Work to complete => Return copies of the lines below that mention "VFloat".
··· Source records ···
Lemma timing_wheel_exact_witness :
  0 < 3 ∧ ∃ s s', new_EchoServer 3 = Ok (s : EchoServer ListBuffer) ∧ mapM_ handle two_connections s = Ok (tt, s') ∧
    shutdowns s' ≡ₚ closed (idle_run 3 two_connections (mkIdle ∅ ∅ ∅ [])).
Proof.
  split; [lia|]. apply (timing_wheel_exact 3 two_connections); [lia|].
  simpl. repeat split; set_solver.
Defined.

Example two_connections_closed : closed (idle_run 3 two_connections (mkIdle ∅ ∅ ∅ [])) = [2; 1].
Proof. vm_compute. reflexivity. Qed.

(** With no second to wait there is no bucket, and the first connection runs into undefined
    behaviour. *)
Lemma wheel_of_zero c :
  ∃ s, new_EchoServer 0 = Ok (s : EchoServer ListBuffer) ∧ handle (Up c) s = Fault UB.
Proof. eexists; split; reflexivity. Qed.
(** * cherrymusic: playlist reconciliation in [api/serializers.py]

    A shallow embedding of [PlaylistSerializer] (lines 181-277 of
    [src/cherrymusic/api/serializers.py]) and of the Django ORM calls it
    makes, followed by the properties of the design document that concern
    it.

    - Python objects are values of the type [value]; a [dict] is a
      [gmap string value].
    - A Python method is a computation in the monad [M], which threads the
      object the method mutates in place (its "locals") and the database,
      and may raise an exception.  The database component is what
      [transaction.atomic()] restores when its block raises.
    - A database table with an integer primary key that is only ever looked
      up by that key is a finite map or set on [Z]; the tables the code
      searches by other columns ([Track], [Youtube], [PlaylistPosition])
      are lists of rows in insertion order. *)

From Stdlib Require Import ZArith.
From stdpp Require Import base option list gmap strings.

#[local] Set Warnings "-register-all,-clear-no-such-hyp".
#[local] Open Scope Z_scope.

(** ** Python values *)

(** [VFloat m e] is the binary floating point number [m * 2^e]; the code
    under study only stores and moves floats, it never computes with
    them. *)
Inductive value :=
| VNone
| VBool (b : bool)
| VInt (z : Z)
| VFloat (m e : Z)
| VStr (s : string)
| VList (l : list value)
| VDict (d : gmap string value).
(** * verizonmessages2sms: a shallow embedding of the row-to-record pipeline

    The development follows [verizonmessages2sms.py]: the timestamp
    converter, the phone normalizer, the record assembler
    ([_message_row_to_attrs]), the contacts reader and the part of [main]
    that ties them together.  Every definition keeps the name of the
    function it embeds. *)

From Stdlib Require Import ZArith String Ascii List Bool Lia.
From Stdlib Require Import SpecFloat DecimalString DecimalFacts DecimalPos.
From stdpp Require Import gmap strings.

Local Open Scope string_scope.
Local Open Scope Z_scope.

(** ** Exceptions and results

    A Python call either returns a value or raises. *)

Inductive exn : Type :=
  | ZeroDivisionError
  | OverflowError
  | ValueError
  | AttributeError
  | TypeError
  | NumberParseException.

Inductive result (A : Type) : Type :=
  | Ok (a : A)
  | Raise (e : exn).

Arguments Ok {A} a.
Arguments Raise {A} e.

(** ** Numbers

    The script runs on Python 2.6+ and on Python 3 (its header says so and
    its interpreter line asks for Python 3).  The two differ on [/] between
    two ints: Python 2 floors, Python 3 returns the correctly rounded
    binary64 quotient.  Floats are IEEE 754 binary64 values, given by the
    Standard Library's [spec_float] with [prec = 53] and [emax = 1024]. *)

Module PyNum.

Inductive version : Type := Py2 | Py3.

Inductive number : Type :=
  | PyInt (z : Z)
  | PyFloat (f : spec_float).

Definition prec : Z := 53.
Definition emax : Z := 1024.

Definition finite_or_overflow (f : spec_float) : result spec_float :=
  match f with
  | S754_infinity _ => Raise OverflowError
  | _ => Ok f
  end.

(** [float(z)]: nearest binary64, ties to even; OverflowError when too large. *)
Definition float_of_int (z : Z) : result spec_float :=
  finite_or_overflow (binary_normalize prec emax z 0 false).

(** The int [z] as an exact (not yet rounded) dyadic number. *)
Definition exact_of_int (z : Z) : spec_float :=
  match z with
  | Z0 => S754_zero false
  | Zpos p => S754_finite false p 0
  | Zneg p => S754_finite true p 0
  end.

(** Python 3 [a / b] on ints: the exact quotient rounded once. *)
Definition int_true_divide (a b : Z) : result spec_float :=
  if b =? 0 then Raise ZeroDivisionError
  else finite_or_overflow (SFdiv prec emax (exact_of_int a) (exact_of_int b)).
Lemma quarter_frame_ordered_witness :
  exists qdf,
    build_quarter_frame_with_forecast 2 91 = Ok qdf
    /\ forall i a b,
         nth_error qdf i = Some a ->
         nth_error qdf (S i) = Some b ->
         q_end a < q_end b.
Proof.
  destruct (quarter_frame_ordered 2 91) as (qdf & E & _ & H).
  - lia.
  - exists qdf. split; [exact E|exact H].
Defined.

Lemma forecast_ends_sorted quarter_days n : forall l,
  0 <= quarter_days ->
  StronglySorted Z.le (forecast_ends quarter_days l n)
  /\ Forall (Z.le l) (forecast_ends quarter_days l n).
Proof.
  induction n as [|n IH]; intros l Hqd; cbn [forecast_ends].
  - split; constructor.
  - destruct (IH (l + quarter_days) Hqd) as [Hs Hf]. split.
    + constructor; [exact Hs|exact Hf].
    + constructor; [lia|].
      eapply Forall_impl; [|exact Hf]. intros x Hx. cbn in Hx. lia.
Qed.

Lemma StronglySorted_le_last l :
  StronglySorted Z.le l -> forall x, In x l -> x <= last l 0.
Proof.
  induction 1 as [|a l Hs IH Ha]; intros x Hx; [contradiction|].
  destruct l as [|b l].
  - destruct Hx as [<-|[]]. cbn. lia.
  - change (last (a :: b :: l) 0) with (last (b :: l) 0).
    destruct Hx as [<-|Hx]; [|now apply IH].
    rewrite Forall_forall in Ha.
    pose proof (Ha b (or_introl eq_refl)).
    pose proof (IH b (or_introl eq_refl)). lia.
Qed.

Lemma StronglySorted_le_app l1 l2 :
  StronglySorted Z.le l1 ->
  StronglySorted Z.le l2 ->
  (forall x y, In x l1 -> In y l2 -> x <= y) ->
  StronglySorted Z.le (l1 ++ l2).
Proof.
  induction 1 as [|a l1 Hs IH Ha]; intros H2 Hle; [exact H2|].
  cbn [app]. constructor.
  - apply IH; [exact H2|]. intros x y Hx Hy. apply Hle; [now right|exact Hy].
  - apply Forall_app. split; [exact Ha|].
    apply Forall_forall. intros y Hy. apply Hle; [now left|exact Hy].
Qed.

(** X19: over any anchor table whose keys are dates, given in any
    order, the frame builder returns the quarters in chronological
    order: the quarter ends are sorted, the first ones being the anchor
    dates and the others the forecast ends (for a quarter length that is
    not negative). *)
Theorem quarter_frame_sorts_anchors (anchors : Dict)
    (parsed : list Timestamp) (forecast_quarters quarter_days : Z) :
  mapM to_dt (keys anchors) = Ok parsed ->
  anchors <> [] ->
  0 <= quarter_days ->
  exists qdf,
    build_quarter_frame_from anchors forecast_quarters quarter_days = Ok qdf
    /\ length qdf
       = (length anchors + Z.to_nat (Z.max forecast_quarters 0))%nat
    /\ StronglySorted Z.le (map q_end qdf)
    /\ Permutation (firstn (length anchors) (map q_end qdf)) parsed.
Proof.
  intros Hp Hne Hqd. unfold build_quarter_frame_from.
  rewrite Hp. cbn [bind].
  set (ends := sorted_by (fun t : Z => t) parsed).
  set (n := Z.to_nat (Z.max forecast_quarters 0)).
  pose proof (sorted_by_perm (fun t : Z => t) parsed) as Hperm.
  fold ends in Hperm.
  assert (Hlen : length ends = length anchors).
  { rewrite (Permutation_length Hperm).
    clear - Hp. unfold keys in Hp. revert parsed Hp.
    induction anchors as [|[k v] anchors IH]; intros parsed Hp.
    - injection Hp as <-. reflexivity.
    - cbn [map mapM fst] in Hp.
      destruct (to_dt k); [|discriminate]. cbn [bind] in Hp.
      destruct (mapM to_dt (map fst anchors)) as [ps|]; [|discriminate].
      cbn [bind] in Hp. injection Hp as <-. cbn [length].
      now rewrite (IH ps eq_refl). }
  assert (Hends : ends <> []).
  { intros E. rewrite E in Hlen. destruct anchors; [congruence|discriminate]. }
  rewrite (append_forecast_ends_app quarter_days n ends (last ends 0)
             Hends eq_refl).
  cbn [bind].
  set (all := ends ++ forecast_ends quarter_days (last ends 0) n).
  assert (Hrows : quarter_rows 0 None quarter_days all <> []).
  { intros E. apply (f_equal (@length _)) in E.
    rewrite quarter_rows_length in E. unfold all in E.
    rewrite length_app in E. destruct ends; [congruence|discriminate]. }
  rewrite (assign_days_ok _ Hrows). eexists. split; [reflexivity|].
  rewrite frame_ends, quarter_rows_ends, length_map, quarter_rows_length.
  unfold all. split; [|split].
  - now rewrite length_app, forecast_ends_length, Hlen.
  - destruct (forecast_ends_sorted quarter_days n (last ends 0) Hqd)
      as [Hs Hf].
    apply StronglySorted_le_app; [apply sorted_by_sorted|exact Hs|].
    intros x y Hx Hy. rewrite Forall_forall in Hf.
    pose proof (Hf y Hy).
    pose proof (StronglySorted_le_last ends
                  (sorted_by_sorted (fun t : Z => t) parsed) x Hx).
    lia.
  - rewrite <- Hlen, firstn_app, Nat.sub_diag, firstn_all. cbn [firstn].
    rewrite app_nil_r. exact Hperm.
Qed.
···
··· Source records ···
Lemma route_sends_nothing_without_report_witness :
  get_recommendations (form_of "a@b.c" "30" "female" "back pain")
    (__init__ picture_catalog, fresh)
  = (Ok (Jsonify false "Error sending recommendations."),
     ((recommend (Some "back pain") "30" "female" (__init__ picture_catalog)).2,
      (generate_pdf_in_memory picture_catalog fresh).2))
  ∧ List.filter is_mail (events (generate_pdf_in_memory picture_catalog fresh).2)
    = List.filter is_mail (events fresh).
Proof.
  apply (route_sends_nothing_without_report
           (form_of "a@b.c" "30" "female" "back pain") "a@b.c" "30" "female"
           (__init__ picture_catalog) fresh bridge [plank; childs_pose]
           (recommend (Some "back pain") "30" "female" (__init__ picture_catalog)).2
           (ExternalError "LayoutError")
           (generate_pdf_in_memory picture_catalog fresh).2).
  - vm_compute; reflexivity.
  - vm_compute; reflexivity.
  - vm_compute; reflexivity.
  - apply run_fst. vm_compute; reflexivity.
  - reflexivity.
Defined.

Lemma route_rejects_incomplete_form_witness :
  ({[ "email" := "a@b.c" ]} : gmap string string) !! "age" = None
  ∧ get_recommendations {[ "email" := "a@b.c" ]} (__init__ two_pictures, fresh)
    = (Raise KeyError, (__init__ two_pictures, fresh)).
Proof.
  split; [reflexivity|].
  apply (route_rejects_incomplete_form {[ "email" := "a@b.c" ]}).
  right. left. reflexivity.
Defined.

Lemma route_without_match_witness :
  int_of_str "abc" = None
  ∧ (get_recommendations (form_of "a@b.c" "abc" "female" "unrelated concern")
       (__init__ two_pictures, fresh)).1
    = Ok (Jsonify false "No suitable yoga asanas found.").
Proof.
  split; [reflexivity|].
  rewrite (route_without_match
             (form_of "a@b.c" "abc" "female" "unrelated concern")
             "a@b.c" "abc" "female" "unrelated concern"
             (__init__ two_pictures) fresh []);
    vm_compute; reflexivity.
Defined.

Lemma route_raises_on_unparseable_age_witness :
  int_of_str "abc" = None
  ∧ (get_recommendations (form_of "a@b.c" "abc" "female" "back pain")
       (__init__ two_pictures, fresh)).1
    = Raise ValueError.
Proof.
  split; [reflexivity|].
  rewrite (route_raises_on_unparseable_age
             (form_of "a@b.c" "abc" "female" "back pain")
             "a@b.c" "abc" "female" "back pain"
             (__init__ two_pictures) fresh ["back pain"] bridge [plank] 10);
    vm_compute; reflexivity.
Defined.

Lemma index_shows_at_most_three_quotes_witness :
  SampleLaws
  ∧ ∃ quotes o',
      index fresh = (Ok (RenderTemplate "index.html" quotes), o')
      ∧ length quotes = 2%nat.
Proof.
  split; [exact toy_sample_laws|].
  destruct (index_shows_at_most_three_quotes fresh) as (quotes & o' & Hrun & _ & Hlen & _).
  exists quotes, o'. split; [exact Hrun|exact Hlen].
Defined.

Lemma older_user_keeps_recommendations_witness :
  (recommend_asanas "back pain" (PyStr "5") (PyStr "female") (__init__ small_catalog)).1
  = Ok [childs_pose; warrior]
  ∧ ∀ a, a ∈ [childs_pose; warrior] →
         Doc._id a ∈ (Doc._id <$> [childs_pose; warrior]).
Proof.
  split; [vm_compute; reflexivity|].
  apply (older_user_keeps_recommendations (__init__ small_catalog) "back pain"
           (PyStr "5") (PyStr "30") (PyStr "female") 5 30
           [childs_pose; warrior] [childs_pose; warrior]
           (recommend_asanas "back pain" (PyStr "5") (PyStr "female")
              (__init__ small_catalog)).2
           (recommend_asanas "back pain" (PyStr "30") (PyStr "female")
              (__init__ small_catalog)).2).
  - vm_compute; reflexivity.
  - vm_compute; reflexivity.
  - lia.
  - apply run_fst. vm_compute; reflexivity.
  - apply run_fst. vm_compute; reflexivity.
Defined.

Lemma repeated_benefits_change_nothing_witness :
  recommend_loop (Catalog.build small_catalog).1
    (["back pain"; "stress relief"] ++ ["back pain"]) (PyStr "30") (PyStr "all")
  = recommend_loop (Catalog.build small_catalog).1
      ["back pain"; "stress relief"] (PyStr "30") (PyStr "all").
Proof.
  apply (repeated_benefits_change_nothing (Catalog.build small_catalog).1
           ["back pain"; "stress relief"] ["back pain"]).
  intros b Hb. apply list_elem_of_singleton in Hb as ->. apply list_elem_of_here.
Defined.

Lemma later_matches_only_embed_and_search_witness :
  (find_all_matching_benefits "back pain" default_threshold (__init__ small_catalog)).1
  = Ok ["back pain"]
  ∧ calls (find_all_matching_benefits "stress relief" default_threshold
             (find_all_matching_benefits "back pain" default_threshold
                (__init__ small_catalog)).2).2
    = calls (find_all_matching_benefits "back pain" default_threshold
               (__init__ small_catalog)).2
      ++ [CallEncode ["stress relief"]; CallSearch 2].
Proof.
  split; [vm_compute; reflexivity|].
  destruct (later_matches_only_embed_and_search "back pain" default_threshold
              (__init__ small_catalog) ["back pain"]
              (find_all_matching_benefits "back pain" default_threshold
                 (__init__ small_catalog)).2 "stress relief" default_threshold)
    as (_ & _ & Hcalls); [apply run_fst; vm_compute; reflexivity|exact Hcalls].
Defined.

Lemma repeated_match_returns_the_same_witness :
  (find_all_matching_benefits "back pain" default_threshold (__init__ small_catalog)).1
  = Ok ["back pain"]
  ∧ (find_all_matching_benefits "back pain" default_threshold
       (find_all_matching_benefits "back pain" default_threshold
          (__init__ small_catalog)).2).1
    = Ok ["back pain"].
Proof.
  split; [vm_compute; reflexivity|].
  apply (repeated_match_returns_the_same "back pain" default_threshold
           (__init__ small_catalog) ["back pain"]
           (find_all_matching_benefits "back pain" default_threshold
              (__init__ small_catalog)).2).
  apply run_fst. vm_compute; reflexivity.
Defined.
···
Written response =>
(** [VFloat m e] is the binary floating point number [m * 2^e]; the code
| VFloat (m e : Z)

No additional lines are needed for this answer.